A Plant-Based Self-Powered Sensor Could Provide an Eco-Friendly Approach for Future Electronics
Discovered thanks to a friend's joke two years prior, this reed-based material generates its own power for a wearable motion sensor.
Researchers at the University of Groningen's Zernike Institute for Advanced Materials have come up with an eco-friendly, self-powered sensor — built using a material derived from the soft rush plant, Juncus effusus L.
"The structure of the soft rush stem consists of layers of interconnected stars, a bit like tiny snowflakes," explains first author Qi Chen explains. "My samples were ultra-lightweight. Once, I left the samples uncovered and as I opened the lab door, the samples were blown away. It looked like it had snowed in the hallway."
Those samples came about serendipitously: Chen had been casually discussing research topics with friends in the Zernike campus, with one absentmindedly stripping the outer layer from a grass-like stem. As Chen explained the focus of her research on foam-like materials, the friend joked that the plant's airy structure might make it suitable for study — so Chen put the reed in her backpack and promptly forget all about it for two years.

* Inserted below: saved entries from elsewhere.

(* ===== verification/Prelude.v ===== *)
(** * A verification library for cheat-engine-linux

    This library models the computational core of cheat-engine-linux (the C++ sources
    under [src/]) as executable Gallina functions and proves what makes them correct.

    ** How the program is put together

    A scan, a pointer scan, a snapshot or a debugger session acts on a target process
    through [ProcessHandle] ([src/platform/process_api.hpp]), which reads and writes
    memory and lists regions and modules.  Around it stand pure components: the scan
    kernels over a buffer that was read, the parsers of what the user typed, the codecs
    between bytes and values, the pointer map and the search over it, the files the
    results are saved to, and the tables of the debugger.  Those are modelled here; the
    process is a parameter (records of functions with the documented behaviour as
    hypotheses), and so are threads' schedules, cancellation (an oracle that answers
    the polls in order) and [std::sort] (the class [StdSort]: some permutation sorted by
    the strict weak order it was given).

    ** The files

    - [Prelude]: outcomes, machine integers, byte lists, and the lemmas all parts share.
    - [Numeral]: the decimal and hexadecimal readers and writers of the C++ library.
    - [TargetMachine] ([src/core/target_machine.cpp], [src/arch/target_arch.cpp]): the
      parsers of ELF and PE headers and what they conclude about a machine.
    - [Types] ([src/core/types.hpp], [types.cpp]): regions, modules, value types.
    - [ValueCodec] ([src/core/value_codec.hpp], [value_transform.hpp]): codecs and the
      text of scalars.
    - [Loops]: the shapes of the C++ loops and the collection of what they emit.
    - [Files]: reading a file through [fread].
    - [StdAlgo]: the algorithms of the C++ library the code calls, by their contracts.
    - [ScanBuffers] and [PatternScan] ([src/scanner/memory_scanner.cpp]): the kernels of
      a first scan, vectorised and scalar, numeric, text, byte pattern and binary.
    - [ScanConfig] (same file): what the user typed, parsed into a configuration.
    - [ScanNumber] ([src/scanner/scan_number.cpp]): the search value as text.
    - [ScanResults] ([src/scanner/memory_scanner.cpp]): the record files of a result, the
      manifest of a scan's workers, and every reader of them.
    - [Floating], [NextCompare], [ScanTarget] (same file): floating-point values as
      [SpecFloat], every compare of a value that is read again, and the checks and defaults
      a configuration gets from its target.
    - [FloatOrder]: floating-point values in order, and what rounding keeps of the order.
    - [FloatScan], [ScanRegion] (same file): the floating-point kernels of a first scan, with
      the window of the rounded ones shown to hold every value they verify, and the dispatch
      over the types with the all-types, grouped and custom scans.
    - [FirstScan] (same file): the first scan with its regions, chunks, skipped pages and
      workers; [FirstRows], [FirstWorkers] and [FirstFound] hold its specification, the
      rows of a memory, and its proof.
    - [NextScan], [NextRows] (same file): the next scan with its workers, batches and reads
      by width, and the specification of what it keeps.
    - [JsonText], [Json] ([src/core/json.cpp]): values, builders, the writer and a reference
      parser over the text that remains; the parser with its positions, every read checked.
    - [Snapshot] ([src/scanner/snapshot.cpp]): capture, diff, restore, save and load.
    - [Registers] ([src/core/cpu_registers.cpp], [src/arch/cpu_flags.hpp]): register
      tables, their edits, flags and branch outcomes.
    - [Breakpoints] ([src/debug/breakpoint_manager.cpp]): the table of breakpoints under
      every interleaving of its critical sections.
    - [GdbSocket], [GdbRemote] ([src/debug/gdb_remote.cpp]): the client of the GDB remote
      protocol, from the loops over [poll], [send] and [recv] to packets, features, target
      descriptions, registers and memory.  [GdbWire] and [GdbStub] hold the specification
      of the other side, a stub on a noisy line with memory and a register bank, and what
      the client does with it; [GdbDescribe] the invariant of the client; [GdbSample] one
      stub that conforms.
    - [GdbProcess], [GdbSession] ([src/platform/gdb_process.cpp]): a process behind a stub,
      and what its reads, writes, registers and regions promise.
    - [Aarch64], [Relocator], [RelocatorSpec] ([src/arch/aarch64_relocator.cpp]): moving
      AArch64 code to another address.  [Aarch64] is a fragment of the architecture.
    - [AutoUndo], [AutoRun] ([src/core/autoasm.cpp]): what the auto assembler keeps of an
      enabled script and how it takes it back; carrying out the requests of a script, its
      rollback and its [[DISABLE]] section.  What its lines mean is a parameter: a script is
      the requests it makes.  [AutoOriginals], [AutoUndoSpec], [AutoCode], [AutoRunSpec]:
      the contract of the target and what every step does to one byte of static memory;
      [AutoScripts] the scripts of one assembler as a step relation, [AutoSample] a target.
    - [Signature], [SignatureSpec] ([src/analysis/signature.cpp]): the byte pattern of a code
      address, and that the scanner finds a unique one exactly once.
    - [ValueIo], [ValueIoSpec] ([src/core/value_io.cpp]): the values of the cheat table, typed,
      written, read and compared in the target.
    - [PeExports], [PeExportsSpec] ([src/analysis/pe_exports.cpp]): the exports and imports of
      Windows modules.  [Il2CppMetadata], [Il2CppMetadataSpec]
      ([src/analysis/il2cpp_metadata.cpp]): the metadata of Unity games.  [Returns] is the
      judgement their specifications share, [FileParsers] what all parsers of files promise.
    - [AddressList], [AddressListSpec] ([src/core/address_list.hpp]): the rows of a cheat table
      and their nesting: collapsing, deleting, dragging and grouping.
    - [CodeWrite], [CodeWriteSpec] ([src/platform/linux/code_write.cpp], [syscall_service.cpp]):
      writing code through a descriptor of the target's memory, and the records that own what
      a failed write changed.
    - [PerfRing], [PerfRingSpec] ([src/debug/perf_ring.cpp]): what is drained of the rings the
      kernel fills, and the kernel and a reader as a step relation.
    - [Expression], [ExpressionSpec] ([src/core/expression.cpp]): the address expressions a
      user types, and their grammar.
    - [PointerMap], [PointerScan], [PointerPaths], [PointerBuild]
      ([src/scanner/pointer_scanner.cpp]): the map of the pointers in memory and its
      file, the search for paths over it, the life of a path, and how the map is built.

    Definitions keep the names of the C++ functions; a lambda keeps the name of its
    variable, a loop the name of its function with [Loop].  A field of a C++ structure
    keeps its name, with a prefix where two records of a file share it.

    ** What the theorems show

    - Scans: every kernel, with any vector unit, emits exactly what a reference scan over
      all the offsets emits, in order, and never reads outside the buffer.
    - Scan results: what is added to a result is what every reader serves, in place, from
      its directory and through the manifest of the workers, or an error flag is raised.
    - Scripts: overlapping ones leave memory as it was, data disabled in any order, code in any
      order in which a newer byte can be told from the older script's; a failed one is taken
      back or can be; an undo changes code only where it is the script's own.  This is stated
      of memory that stays mapped in an address space that is not replaced.
    - Typed values: an integer that is written reads back and compares as it was typed.
    - The address list: collapsing and deleting act on subtrees; no row is lost or doubled.
    - Code writes: whole or put back; a record owns every byte that may differ.
    - Perf rings: every branch the kernel wrote is drained once, in order.
    - Search values: a decimal literal is compared exactly with 64-bit integers; an integer
      value that a scan accepts is compared as it was typed.
    - First scans: the spans scanned are the addresses asked for, and the result holds a row
      for every matching position, however memory is cut into chunks and shared out.  Two
      conditions exclude what the code gets wrong: the files of the probe that lets untouched
      pages be skipped open, and a tolerance is below [2^52].
    - Next scans: the result holds exactly the rows of the previous one whose value still
      matches, with the value memory has now, however the rows are split among workers.
    - Parsers and files: parsing terminates on every input and stays inside it; what was
      written reads back; what is accepted is well formed, and what is copied of a crafted
      file is no more than its size allows.
    - Pointer scans: the map holds exactly the pointers of memory; the search, an explicit
      stack with iterative deepening, a work cap, a result cap, shards and cancellation,
      terminates and refines a recursive reference; the paths it returns are exactly
      those that exist, and each leads to the target, in the map and in the process; the
      shards together find what one scan finds.
    - Expressions: the parser gives every text of the grammar the value of the grammar, names
      with blanks and stars included, and no address wider than the target's.
    - Relocated code: an instruction that was moved leaves the registers, the flags, memory
      and the place where execution continues as it did before, but for the scratch register
      it was allowed, and a call returns into its slot.
    - Breakpoints: the invariant of the table under every interleaving, and the safety of
      removal, one-shot breakpoints and debug registers.
    - Remote targets: over a conforming stub that rejects requests, damages packets and
      prints, every request gets its reply; a read gives exactly the readable bytes, a write
      changes exactly the bytes it reports, a register write leaves the other registers;
      whatever the other side sends, the client keeps its invariant and a process that is
      accepted is well formed; transfers are whole or fail within their deadline.
    - Snapshots: a diff is the set of changed bytes; a restore writes only captured bytes
      into writable, non-executable memory; a capture respects its budget.
    - Codecs, registers and machines: round trips, frame properties and bounds.

    ** Integers, fuel and failure

    A machine integer is a [Z]; [u8], [u32], [u64] and [to_signed] are written where the
    source wraps.  Bytes are [list Z] with [bytes_ok]; [std::string] is a byte list as
    well.  [outcome] separates a value, a reported error and undefined behaviour, so a
    result [Ret] or [Fail] says that no access was out of bounds.  Loops over a range are
    structural on a list of indices or take [loopFuel], the number of iterations the
    range allows; the theorems show that this never runs out.  The pointer search takes
    its fuel as an argument and its refinement theorem gives an amount that is enough.

    ** Not modelled

    Floating-point scalars are left out of the codecs, and [std::pow], [iconv] and the
    formulas of custom scans are parameters of the compares; the workers of a scan run one
    after the other, sharing only the flags that stop them, which are an oracle, and
    temporary directories are a path.  The text of an auto assembler script, its threads and
    libraries, and the wait for a thread after a [[DISABLE]] section are left out.  The CUDA kernel,
    the search for il2cpp metadata among directories, ptrace and perf, the Lua, Capstone, Keystone and tinyxml2 libraries,
    the socket calls and the resolution of host names, and the Qt and command-line
    interfaces are outside the model.  Where a modelled function calls such
    code it is a parameter.  The manifest lists every part with its status. *)

From Stdlib Require Export ZArith Lia Bool.
From stdpp Require Export base tactics numbers list option strings gmap.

That airy inner, though, proved ideal for Chen's work on generating electricity using bacteria. "The plant needs this open structure to breathe," the scientist explains, "because with their roots in a wet environment, they need to take oxygen from the air and transport it through the stem." The bacteria, too, needs to breathe — and thus the plant's inner structure became a key part of Chen's work.
Chen and colleagues used the soft rush stem to produce a triboelectric nanogenerator, roughly the size of a postage stamp, which doubles as a motion sensor. "You can put it in your shoe," explains co-author Dina Manair, "and when you walk, jump, or run, it releases a distinct signal that we can recognize" — generating energy through static discharge as two layers rub together while the wearer walks, and doing away with the need for the bacteria altogether.
"We can really call it sustainable," Chen claims of the sensor's production process: the soft rush stems are peeled and then dissolved in a simple mixture, requiring very little energy and no oil-based fossil materials. The material may have applications beyond triboelectric sensors, too, including forming part of a battery for more complex electronic creations or for clearing pollutants from water.
The team's work has been published in the journal Advanced Functional Materials under open-access terms.
Main article image courtesy of Leoni von Ristok/University of Griningen.